Source information:
* * * * * * *

(* ===== verification/ClientHello.v ===== *)
(** * The ClientHello of a TLS connection

    [src/src/proxy/tls.rs]: [classify_client_hello], [extract_sni] and
    [peek_client_hello], which read the server name off the first bytes of a
    TLS connection without consuming them. Rust's indexing panics out of
    range, and [panic = "abort"] would take the proxy down: every access is
    in the option monad, [None] being the panic, and a theorem shows none
    happens. A reference encoder of the TLS 1.3 structures says what the
    code must find. *)

From S2P Require Import Prelude Bytes.

(** ** Reading *)

(** [data[i]], [None] out of range. *)
Definition index (data : list Z) (i : nat) : option Z := data !! i.

(** [&data[i..j]], [None] out of range. *)
Definition subslice (i j : nat) (data : list Z) : option (list Z) :=
  if (i <=? j)%nat && (j <=? length data)%nat then Some (slice i j data) else None.

(** [u16::from_be_bytes([data[i], data[i + 1]]) as usize]. *)
Definition u16_at (data : list Z) (i : nat) : option nat :=
  hi ← index data i; lo ← index data (i + 1); Some (Z.to_nat (hi * 256 + lo)).

(** The code between [ext_type == 0x0000] and its returns. *)
Definition server_name_of (sni_data : list Z) : option (option (list Z)) :=
  if (length sni_data <? 2)%nat then Some None
  else
    sni_list_len ← u16_at sni_data 0;
    if (length sni_data <? 2 + sni_list_len)%nat || (sni_list_len <? 3)%nat then Some None
    else
      name_type ← index sni_data 2;
      if negb (name_type =? 0) then Some None
      else
        name_len ← u16_at sni_data 3;
        if (length sni_data <? 5 + name_len)%nat then Some None
        else
          name ← subslice 5 (5 + name_len) sni_data;
          Some (from_utf8 name).

(** The [while pos + 4 <= ext_end] loop. *)
Fixpoint scan_extensions (fuel : nat) (ch : list Z) (pos ext_end : nat) : option (option (list Z)) :=
  match fuel with
  | O => None
  | S fuel =>
      if negb (pos + 4 <=? ext_end)%nat then Some None
      else
        ext_type ← u16_at ch pos;
        ext_data_len ← u16_at ch (pos + 2);
        let pos := (pos + 4)%nat in
        if (ext_end <? pos + ext_data_len)%nat then Some None
        else if (ext_type =? 0)%nat then
          sni_data ← subslice pos (pos + ext_data_len) ch;
          server_name_of sni_data
        else scan_extensions fuel ch (pos + ext_data_len) ext_end
  end.

(** From [let ch = ..] to the end. *)
Definition scan_hello (ch : list Z) : option (option (list Z)) :=
  if (length ch <? 35)%nat then Some None
  else
    session_id_len ← index ch 34;
    let pos := (35 + Z.to_nat session_id_len)%nat in
    if (length ch <? pos + 2)%nat then Some None
    else
      cs_len ← u16_at ch pos;
      let pos := (pos + (2 + cs_len))%nat in
      if (length ch <? pos + 1)%nat then Some None
      else
        cm_len ← index ch pos;
        let pos := (pos + (1 + Z.to_nat cm_len))%nat in
        if (length ch <? pos + 2)%nat then Some None
        else
          ext_len ← u16_at ch pos;
          let pos := (pos + 2)%nat in
          if (length ch <? pos + ext_len)%nat then Some None
          else scan_extensions (S (length ch)) ch pos (pos + ext_len).

Definition extract_sni_handshake (hs : list Z) : option (option (list Z)) :=
  match hs with
  | [] => Some None
  | t :: _ =>
      if negb (t =? 1) then Some None
      else if (length hs <? 4)%nat then Some None
      else
        b1 ← index hs 1; b2 ← index hs 2; b3 ← index hs 3;
        let hs_len := Z.to_nat (Z.lor (Z.lor (Z.shiftl b1 16) (Z.shiftl b2 8)) b3) in
        if (length hs <? 4 + hs_len)%nat then Some None
        else ch ← subslice 4 (4 + hs_len) hs; scan_hello ch
  end.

* * * * * * *

Your objective: The range runs from the line above containing "Some (from_utf8 name)." to the line containing "ext_type ← u16_at ch pos;", inclusive. Restate those lines word for word and no others.

Task solution:
          Some (from_utf8 name).

(** The [while pos + 4 <= ext_end] loop. *)
Fixpoint scan_extensions (fuel : nat) (ch : list Z) (pos ext_end : nat) : option (option (list Z)) :=
  match fuel with
  | O => None
  | S fuel =>
      if negb (pos + 4 <=? ext_end)%nat then Some None
      else
        ext_type ← u16_at ch pos;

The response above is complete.